PROBLEM TO WORK ON
When every entry has been read, print each one back exactly.

MATERIAL SHOWN
○ ○ ○ ○ ○
Lemma extendLivenessLoop_fuel (fuel : nat) :
  ∀ st,
    deadBlocks (func st) (liveness st) + nonUsers (func st) (liveness st)
    < fuel →
    extendLivenessLoop host fuel st ≠ OutOfFuel.
Proof.
  induction fuel as [| fuel IH]; intros st Hfuel; [lia |].
  simpl. pose proof (extendLivenessStep_fuel st) as Hstep.
  destruct (extendLivenessStep host st) as [[st' |] | |] eqn:Hrun; simpl;
    try discriminate; try contradiction.
  apply IH. apply extendLivenessStep_measure in Hrun as (_ & _ & Hlt). lia.
Qed.

Lemma extendLivenessLoop_grows (fuel : nat) :
  ∀ st st',
    extendLivenessLoop host fuel st = Ret st' →
    func st' = func st ∧ livenessLe (liveness st) (liveness st').
Proof.
  induction fuel as [| fuel IH]; intros st st'; simpl; [discriminate |].
  destruct (extendLivenessStep host st) as [[st1 |] | |] eqn:Hrun; simpl;
    try discriminate.
  - intros Hloop. apply IH in Hloop as [Hf Hle].
    apply extendLivenessStep_measure in Hrun as (Hf1 & Hle1 & _).
    split; [congruence |]. eapply livenessLe_trans; eassumption.
  - intros [= <-]. split; [reflexivity | apply livenessLe_refl].
Qed.

(** C6: the iterative extension of liveness over access scopes terminates
    on every state: it never runs out of the fuel given by the number of
    blocks and instructions of the function. Pruned liveness only grows,
    and an iteration that sets [changed] records an instruction of the
    function that was not a user as a non-lifetime-ending user (the users
    recorded so far being in blocks that are not Dead, which the iteration
    preserves). *)
Theorem extendLiveness_terminates (st : CanonicalizeOSSALifetime) :
  extendLivenessThroughOverlappingAccess host st ≠ OutOfFuel
  ∧ (∀ st',
       extendLivenessThroughOverlappingAccess host st = Ret st' →
       func st' = func st ∧ livenessLe (liveness st) (liveness st'))
  ∧ (∀ st',
       extendLivenessStep host st = Ret (Some st') →
       func st' = func st
       ∧ livenessLe (liveness st) (liveness st')
       ∧ deadBlocks (func st') (liveness st')
         + nonUsers (func st') (liveness st')
         < deadBlocks (func st) (liveness st)
           + nonUsers (func st) (liveness st))
  ∧ (∀ st',
       wfFunction (func st) →
       usersLive (func st) (liveness st) →
       extendLivenessStep host st = Ret (Some st') →
       usersLive (func st') (liveness st')
       ∧ ∃ bb inst,
           (bb, inst) ∈ fnInsts (func st)
           ∧ isInterestingUser (liveness st) (instId inst) = NonUser
           ∧ isInterestingUser (liveness st') (instId inst)
             = NonLifetimeEndingUse).
Proof.
  split; [| split; [| split]].
  - unfold extendLivenessThroughOverlappingAccess.
    apply extendLivenessLoop_fuel.
    pose proof (length_filter
                  (fun bb => getBlockLiveness (liveness st) bb = Dead)
                  (bbId <$> fnBlocks (func st))) as Hb.
    pose proof (length_filter
                  (fun i => isInterestingUser (liveness st) i = NonUser)
                  (instIds (func st))) as Hi.
    unfold deadBlocks, nonUsers, instIds in *.
    rewrite length_fmap in Hb. rewrite length_fmap in Hi. lia.
  - intros st'. apply extendLivenessLoop_grows.
  - intros st'. apply extendLivenessStep_measure.
  - intros st' Hwf Hlive Hstep.
    apply extendLivenessStep_changed in Hstep as (bb & inst & Hin & Hnew & ->).
    destruct (blockInsts_elem_of _ _ _ Hin) as [Hinst _].
    split.
    + simpl. apply updateForUse_usersLive; assumption.
    + exists bb, inst. split; [exact Hinst |].
      assert (isInterestingUser (liveness st) (instId inst) = NonUser)
        as Hnon.
      { destruct Hnew as [Hdead | Hnon]; [| exact Hnon].
        destruct (decide (isInterestingUser (liveness st) (instId inst)
                          = NonUser)) as [Hn | Hn]; [exact Hn |].
        exfalso. exact (Hlive bb inst Hinst Hn Hdead). }
      split; [exact Hnon |]. simpl. apply updateForUse_new_user, Hnon.
Qed.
○ ○ ○ ○ ○
SOLUTION FOR THIS PROBLEM
Lemma extendLivenessLoop_fuel (fuel : nat) :
  ∀ st,
    deadBlocks (func st) (liveness st) + nonUsers (func st) (liveness st)
    < fuel →
    extendLivenessLoop host fuel st ≠ OutOfFuel.
Proof.
  induction fuel as [| fuel IH]; intros st Hfuel; [lia |].
  simpl. pose proof (extendLivenessStep_fuel st) as Hstep.
  destruct (extendLivenessStep host st) as [[st' |] | |] eqn:Hrun; simpl;
    try discriminate; try contradiction.
  apply IH. apply extendLivenessStep_measure in Hrun as (_ & _ & Hlt). lia.
Qed.

Lemma extendLivenessLoop_grows (fuel : nat) :
  ∀ st st',
    extendLivenessLoop host fuel st = Ret st' →
    func st' = func st ∧ livenessLe (liveness st) (liveness st').
Proof.
  induction fuel as [| fuel IH]; intros st st'; simpl; [discriminate |].
  destruct (extendLivenessStep host st) as [[st1 |] | |] eqn:Hrun; simpl;
    try discriminate.
  - intros Hloop. apply IH in Hloop as [Hf Hle].
    apply extendLivenessStep_measure in Hrun as (Hf1 & Hle1 & _).
    split; [congruence |]. eapply livenessLe_trans; eassumption.
  - intros [= <-]. split; [reflexivity | apply livenessLe_refl].
Qed.

(** C6: the iterative extension of liveness over access scopes terminates
    on every state: it never runs out of the fuel given by the number of
    blocks and instructions of the function. Pruned liveness only grows,
    and an iteration that sets [changed] records an instruction of the
    function that was not a user as a non-lifetime-ending user (the users
    recorded so far being in blocks that are not Dead, which the iteration
    preserves). *)
Theorem extendLiveness_terminates (st : CanonicalizeOSSALifetime) :
  extendLivenessThroughOverlappingAccess host st ≠ OutOfFuel
  ∧ (∀ st',
       extendLivenessThroughOverlappingAccess host st = Ret st' →
       func st' = func st ∧ livenessLe (liveness st) (liveness st'))
  ∧ (∀ st',
       extendLivenessStep host st = Ret (Some st') →
       func st' = func st
       ∧ livenessLe (liveness st) (liveness st')
       ∧ deadBlocks (func st') (liveness st')
         + nonUsers (func st') (liveness st')
         < deadBlocks (func st) (liveness st)
           + nonUsers (func st) (liveness st))
  ∧ (∀ st',
       wfFunction (func st) →
       usersLive (func st) (liveness st) →
       extendLivenessStep host st = Ret (Some st') →
       usersLive (func st') (liveness st')
       ∧ ∃ bb inst,
           (bb, inst) ∈ fnInsts (func st)
           ∧ isInterestingUser (liveness st) (instId inst) = NonUser
           ∧ isInterestingUser (liveness st') (instId inst)
             = NonLifetimeEndingUse).
Proof.
  split; [| split; [| split]].
  - unfold extendLivenessThroughOverlappingAccess.
    apply extendLivenessLoop_fuel.
    pose proof (length_filter
                  (fun bb => getBlockLiveness (liveness st) bb = Dead)
                  (bbId <$> fnBlocks (func st))) as Hb.
    pose proof (length_filter
                  (fun i => isInterestingUser (liveness st) i = NonUser)
                  (instIds (func st))) as Hi.
    unfold deadBlocks, nonUsers, instIds in *.
    rewrite length_fmap in Hb. rewrite length_fmap in Hi. lia.
  - intros st'. apply extendLivenessLoop_grows.
  - intros st'. apply extendLivenessStep_measure.
  - intros st' Hwf Hlive Hstep.
    apply extendLivenessStep_changed in Hstep as (bb & inst & Hin & Hnew & ->).
    destruct (blockInsts_elem_of _ _ _ Hin) as [Hinst _].
    split.
    + simpl. apply updateForUse_usersLive; assumption.
    + exists bb, inst. split; [exact Hinst |].
      assert (isInterestingUser (liveness st) (instId inst) = NonUser)
        as Hnon.
      { destruct Hnew as [Hdead | Hnon]; [| exact Hnon].
        destruct (decide (isInterestingUser (liveness st) (instId inst)
                          = NonUser)) as [Hn | Hn]; [exact Hn |].
        exfalso. exact (Hlive bb inst Hinst Hn Hdead). }
      split; [exact Hnon |]. simpl. apply updateForUse_new_user, Hnon.
Qed.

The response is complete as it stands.